The median time to meaningful pain relief with suzetrigine was 2 hours for abdominoplasty patients and 4 hours for bunionectomy patients. This delayed onset may require suzetrigine to be preferably administered orally with a sip of water prior to anesthetic induction to effect significant postoperative pain relief.
The phase 3 trials had limitations. Participants were predominantly women, which was a limitation because acute pain also affects men, and we don’t know whether the findings of the studies will generalize to all patients. As part of the bunionectomy anesthetic model, a popliteal block with ropivacaine was used to extend analgesia into postoperative day one. As a result, ropivacaine—a nonselective sodium channel blocker—was active in the sciatic nerve after the removal of the popliteal catheter, and exerted analgesia and thereby resulted in a lower baseline pain score.

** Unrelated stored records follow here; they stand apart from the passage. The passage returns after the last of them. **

(* ===== verification/H264BufferInv.v ===== *)
(** * The invariant of the H.264 packet buffer

    [store_ok] ties the slots, the arrival list and the counter together; the first
    half gives the effect of every removal as a statement about [GetPacket].  The
    second half describes one step of [FindFrames] by a reference assembler that
    works on the list of the packets of a frame, and proves that the whole buffer
    never faults. *)
From Stdlib Require Import Sorted.
From S2P Require Import Prelude Bytes H264 H264Buffer.

(** ** Slots *)

Lemma BufferIndex_mod q : BufferIndex q = q mod 2048.
Proof.
  unfold BufferIndex, kBufferSize, wrap. change (2048 - 1) with (2 ^ 11 - 1).
  rewrite land_ones_mod by lia. change (2 ^ 11) with 2048.
  pow2. Z.div_mod_to_equations. lia.
Qed.

Lemma BufferIndex_range q : 0 <= BufferIndex q < 2048.
Proof. rewrite BufferIndex_mod. apply Z.mod_pos_bound. lia. Qed.

(** Two numbers in one slot are equal or at least a ring apart. *)
Lemma BufferIndex_inj q r : BufferIndex q = BufferIndex r -> Z.abs (q - r) < 2048 -> q = r.
Proof. rewrite !BufferIndex_mod. intros. Z.div_mod_to_equations. lia. Qed.

Lemma BufferIndex_next q : BufferIndex (q + 2048) = BufferIndex q.
Proof. rewrite !BufferIndex_mod. Z.div_mod_to_equations. lia. Qed.

(** ** The store *)

Record store_ok (s : PacketBuffer) : Prop := {
  so_slot : forall i b, buffer_ s !! i = Some b ->
    i = BufferIndex (unwrapped_seq b) /\ snd (arrival b) = unwrapped_seq b /\
    arrival b ∈ arrivals_ s;
  so_arrival : forall e, e ∈ arrivals_ s ->
    exists b, GetPacket s (snd e) = Some b /\ arrival b = e;
  so_nodup : NoDup (snd <$> arrivals_ s);
  so_sorted : StronglySorted (fun a b => fst a <= fst b) (arrivals_ s);
  so_count : buffered_packet_count_ s = Z.of_nat (size (buffer_ s)) }.

(** Everything but the store. *)
Definition rest (s : PacketBuffer) :=
  (config_ s, seq_unwrapper_ s, (last_continuous_unwrapped_seq_ s, last_continuous_timestamp_ s),
   (current_frame_start_ s, current_frame_timestamp_ s, discarding_frame_ s),
   waiting_for_recovery_ s).

Lemma GetPacket_seq s q b : GetPacket s q = Some b -> unwrapped_seq b = q.
Proof.
  unfold GetPacket. destruct (buffer_ s !! _) as [x|]; [|done].
  destruct (Z.eqb_spec (unwrapped_seq x) q); [|done]. by intros [= <-].
Qed.

Lemma GetPacket_slot s q b : GetPacket s q = Some b -> buffer_ s !! BufferIndex q = Some b.
Proof.
  unfold GetPacket. destruct (buffer_ s !! _) as [x|]; [|done].
  destruct (Z.eqb_spec (unwrapped_seq x) q); [|done]. by intros [= <-].
Qed.

Lemma slot_GetPacket s i b :
  store_ok s -> buffer_ s !! i = Some b -> GetPacket s (unwrapped_seq b) = Some b.
Proof.
  intros Hs E. destruct (so_slot s Hs i b E) as [-> _]. unfold GetPacket.
  by rewrite E, Z.eqb_refl.
Qed.

(** Two buffered packets never share a slot. *)
Lemma GetPacket_same_slot s q r b c :
  GetPacket s q = Some b -> GetPacket s r = Some c ->
  BufferIndex q = BufferIndex r -> q = r.
Proof.
  intros Hb Hc E. pose proof (GetPacket_slot _ _ _ Hb) as Eb.
  pose proof (GetPacket_slot _ _ _ Hc) as Ec. rewrite E, Ec in Eb. simplify_eq.
  rewrite <- (GetPacket_seq _ _ _ Hb). apply (GetPacket_seq _ _ _ Hc).
Qed.

Lemma count_bound s : store_ok s -> 0 <= buffered_packet_count_ s <= 2048.
Proof.
  intros Hs. rewrite (so_count s Hs). rewrite <- size_dom.
  assert (dom (buffer_ s) ⊆ list_to_set (C := gset Z) (seqZ 0 2048)) as Hd.
  { intros i [b E]%elem_of_dom. destruct (so_slot s Hs i b E) as [-> _].
    apply elem_of_list_to_set, elem_of_seqZ. pose proof (BufferIndex_range (unwrapped_seq b)). lia. }
  apply subseteq_size in Hd. rewrite size_list_to_set in Hd by apply NoDup_seqZ.
  rewrite length_seqZ in Hd. lia.
Qed.

(** ** The arrival list *)

Lemma arrivals_erase_spec e l :
  e ∈ l -> NoDup (snd <$> l) ->
  exists l', arrivals_erase e l = Some l' /\
    (forall x, x ∈ l' <-> x ∈ l /\ snd x <> snd e) /\ sublist l' l.
Proof.
  induction l as [|x l IH]; [by intros ?%elem_of_nil|].
  intros Hin Hnd. simpl in *. apply NoDup_cons in Hnd as [Hx Hnd].
  destruct (decide (x = e)) as [->|Hne].
  - exists l. repeat split; [by right| |set_solver|by apply sublist_cons].
    intros E. apply Hx. rewrite <- E. by apply list_elem_of_fmap_2.
  - apply elem_of_cons in Hin as [->|Hin]; [done|].
    destruct (IH Hin Hnd) as (l' & -> & Hl & Hsub). exists (x :: l'). simpl.
    split; [done|]. split; [|by apply sublist_skip]. intros y. rewrite !elem_of_cons, Hl.
    split; [|tauto]. intros [->|?]; [|tauto]. split; [by left|].
    intros E. apply Hx. rewrite E. by apply list_elem_of_fmap_2.
Qed.

Lemma arrivals_emplace_perm e l : arrivals_emplace e l ≡ₚ e :: l.
Proof.
  induction l as [|x l IH]; [done|]. simpl. destruct (_ <? _); [done|].
  rewrite IH. apply Permutation_swap.
Qed.

Lemma arrivals_emplace_sorted e l :
  StronglySorted (fun a b : Z * Z => fst a <= fst b) l ->
  StronglySorted (fun a b : Z * Z => fst a <= fst b) (arrivals_emplace e l).
Proof.
  induction 1 as [|x l Hl IH Hx]; simpl; [by repeat constructor|].
  destruct (Z.ltb_spec (fst e) (fst x)).
  - repeat constructor; auto; [lia|]. eapply Forall_impl; [exact Hx|]. simpl. intros; lia.
  - constructor; [done|]. rewrite arrivals_emplace_perm. constructor; [lia|done].
Qed.

Lemma sublist_sorted {A} (R : A -> A -> Prop) l k :
  sublist l k -> StronglySorted R k -> StronglySorted R l.
Proof.
  induction 1 as [|x l k Hs IH|x l k Hs IH]; intros Hk; auto;
    apply StronglySorted_inv in Hk as [Hk Hx]; auto. constructor; auto.
  rewrite Forall_forall in *. intros y Hy. apply Hx. by eapply elem_of_sublist.
Qed.

(** ** Removing packets *)

(** [s'] is [s] without the packets whose number satisfies [P]. *)
Definition removed (P : Z -> bool) (s s' : PacketBuffer) : Prop :=
  store_ok s' /\ (rest s' = rest s /\ arrivals_ s' ⊆ arrivals_ s) /\
  forall q, GetPacket s' q = if P q then None else GetPacket s q.

Lemma removed_none s P : store_ok s -> (forall q, P q = true -> GetPacket s q = None) -> removed P s s.
Proof.
  intros Hs HP. split; [done|]. split; [done|]. intros q.
  destruct (P q) eqn:E; [by apply HP|done].
Qed.

Lemma removed_trans P Q R s t u :
  (forall q, R q = P q || Q q) -> removed P s t -> removed Q t u -> removed R s u.
Proof.
  intros E (_ & [R1 A1] & G1) (Hu & [R2 A2] & G2). split; [done|].
  split; [split; [congruence|by transitivity (arrivals_ t)]|].
  intros q. rewrite G2, G1, E. by destruct (P q), (Q q).
Qed.

Lemma removed_ext P Q s s' : (forall q, P q = Q q) -> removed P s s' -> removed Q s s'.
Proof. intros E (H1 & H2 & H3). split; [done|]. split; [done|]. intros q. by rewrite H3, E. Qed.

Lemma ErasePacket_removed s i b :
  store_ok s -> buffer_ s !! i = Some b ->
  exists s', ErasePacket s i = Ret s' /\ removed (fun q => q =? unwrapped_seq b) s s'.
Proof.
  intros Hs E. unfold ErasePacket. rewrite E.
  destruct (so_slot s Hs i b E) as (Hi & Ha & Hin).
  destruct (arrivals_erase_spec _ _ Hin (so_nodup s Hs)) as (l & -> & Hl & Hsub).
  eexists. split; [reflexivity|].
  assert (forall q, GetPacket (set_store s (delete i (buffer_ s)) l
            (u64 (buffered_packet_count_ s - 1))) q =
          if q =? unwrapped_seq b then None else GetPacket s q) as G.
  { intros q. unfold GetPacket. simpl. destruct (decide (BufferIndex q = i)) as [<-|Hne].
    - rewrite lookup_delete_eq, E. rewrite Z.eqb_sym. by destruct (_ =? _).
    - rewrite lookup_delete_ne by done. destruct (Z.eqb_spec q (unwrapped_seq b)); [|done].
      by subst. }
  split; [|split; [split; [done|]|done]].
  2: { intros x Hx. by apply Hl. }
  constructor; simpl.
  - intros j c [Hne Ec]%lookup_delete_Some. destruct (so_slot s Hs j c Ec) as (Hj & Hc & Hinc).
    split; [done|]. split; [done|]. apply Hl. split; [done|]. rewrite Hc, Ha. congruence.
  - intros e [He Hne]%Hl. destruct (so_arrival s Hs e He) as (c & Ec & Hc).
    exists c. rewrite G. by rewrite (proj2 (Z.eqb_neq _ _)) by congruence.
  - eapply sublist_NoDup; [apply (so_nodup s Hs)|by apply fmap_sublist].
  - eapply sublist_sorted; [exact Hsub|apply (so_sorted s Hs)].
  - pose proof (count_bound s Hs). rewrite (so_count s Hs) in *.
    rewrite map_size_delete_Some by (by rewrite E).
    assert (size (buffer_ s) <> 0%nat) by (intros E0%map_size_empty_iff; by rewrite E0 in E).
    words.
Qed.

(** Every removal is a loop of conditional erasures. *)
Lemma for_each_erase {A} (c : A -> Z -> bool) (ix : A -> Z) (l : list A) : forall s,
  store_ok s ->
  exists s', for_each (fun s x => erase_if (c x) s (ix x)) l s = Ret s' /\
    removed (fun q => existsb (fun x => (ix x =? BufferIndex q) && c x q) l) s s'.
Proof.
  induction l as [|x l IH]; intros s Hs; simpl.
  { exists s. split; [done|]. by apply removed_none. }
  assert (exists t, erase_if (c x) s (ix x) = Ret t /\
    removed (fun q => (ix x =? BufferIndex q) && c x q) s t) as (t & -> & Ht).
  { unfold erase_if. destruct (buffer_ s !! ix x) as [b|] eqn:E.
    - destruct (so_slot s Hs _ _ E) as (Hi & _). destruct (c x (unwrapped_seq b)) eqn:Ec.
      + destruct (ErasePacket_removed s _ b Hs E) as (t & -> & Ht & Rt & Gt).
        exists t. split; [done|]. split; [done|]. split; [done|]. intros q. rewrite Gt, Hi.
        destruct (Z.eqb_spec q (unwrapped_seq b)) as [->|Hne].
        * by rewrite Z.eqb_refl, Ec.
        * destruct (GetPacket s q) as [d|] eqn:Eq; [|by destruct (_ && _)].
          destruct (Z.eqb_spec (BufferIndex (unwrapped_seq b)) (BufferIndex q)) as [E2|]; [|done].
          by pose proof (GetPacket_same_slot s _ _ _ _ (slot_GetPacket s _ _ Hs E) Eq E2); subst.
      + exists s. split; [done|]. apply removed_none; [done|]. intros q [Eq Cq]%andb_prop.
        apply Z.eqb_eq in Eq. unfold GetPacket. rewrite <- Eq, E.
        destruct (Z.eqb_spec (unwrapped_seq b) q); [|done]. by subst; rewrite Ec in Cq.
    - exists s. split; [done|]. apply removed_none; [done|]. intros q [Eq _]%andb_prop.
      apply Z.eqb_eq in Eq. unfold GetPacket. by rewrite <- Eq, E. }
  simpl. destruct (IH t (proj1 Ht)) as (u & -> & Hu). exists u. split; [done|].
  by eapply removed_trans; [|exact Ht|exact Hu].
Qed.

Suzetrigine is available only for oral administration, with a recommended initial dose of 100 mg followed by 50 mg every 12 hours for up to 14 days. The price of a 50-milligram tablet of suzetrigine is $15.50 per pill. Most people will need to take two pills per day. This adds up to a weekly cost of $217. In comparison, the cost of Vicodin is $1 to $2 per pill. It’s not yet known if insurance companies will pay for suzetrigine, and for what conditions it will pay for the drug.
WHAT ABOUT CHRONIC PAIN?
Suzetrigine is FDA-approved for the treatment of acute pain, and these initial studies were in the setting of post-surgical pain. Could the drug someday be useful for chronic pain? Let’s hope so. Fifty million adults in the United States experienced chronic pain (pain lasting at least 3 months) in 2016, which was tied to significant health care costs and lost productivity. Chronic pain has been linked with depression, suicide risk, and substance use. Patients with chronic pain present to internal medicine, family practice, neurology, orthopedic, and pain clinics, where doctors struggle to relieve the chronic pain complaints, while patients often leave frustrated by the lack of successful therapies.
At a suzetrigine cost of $15.50 per pill, with most people needing to take two pills per day, the total price will equal $930 per month, or $11,160 per year. Would insurance companies, Medicare, and/or Medicaid ever cover this cost? For patients in constant chronic pain, is there anything they are more interested in spending their money on?
We need an effective, non-addicting, non-narcotic pain pill for the masses. Will suzetrigine be the forerunner of future pills which block the NaV1.8 channel to fill this need? Further studies of suzetrigine in chronic pain will likely follow. Hopefully suzetrigine will be the analgesic pill of the future, and once off-patent will lead to an affordable, low risk treatment for pain.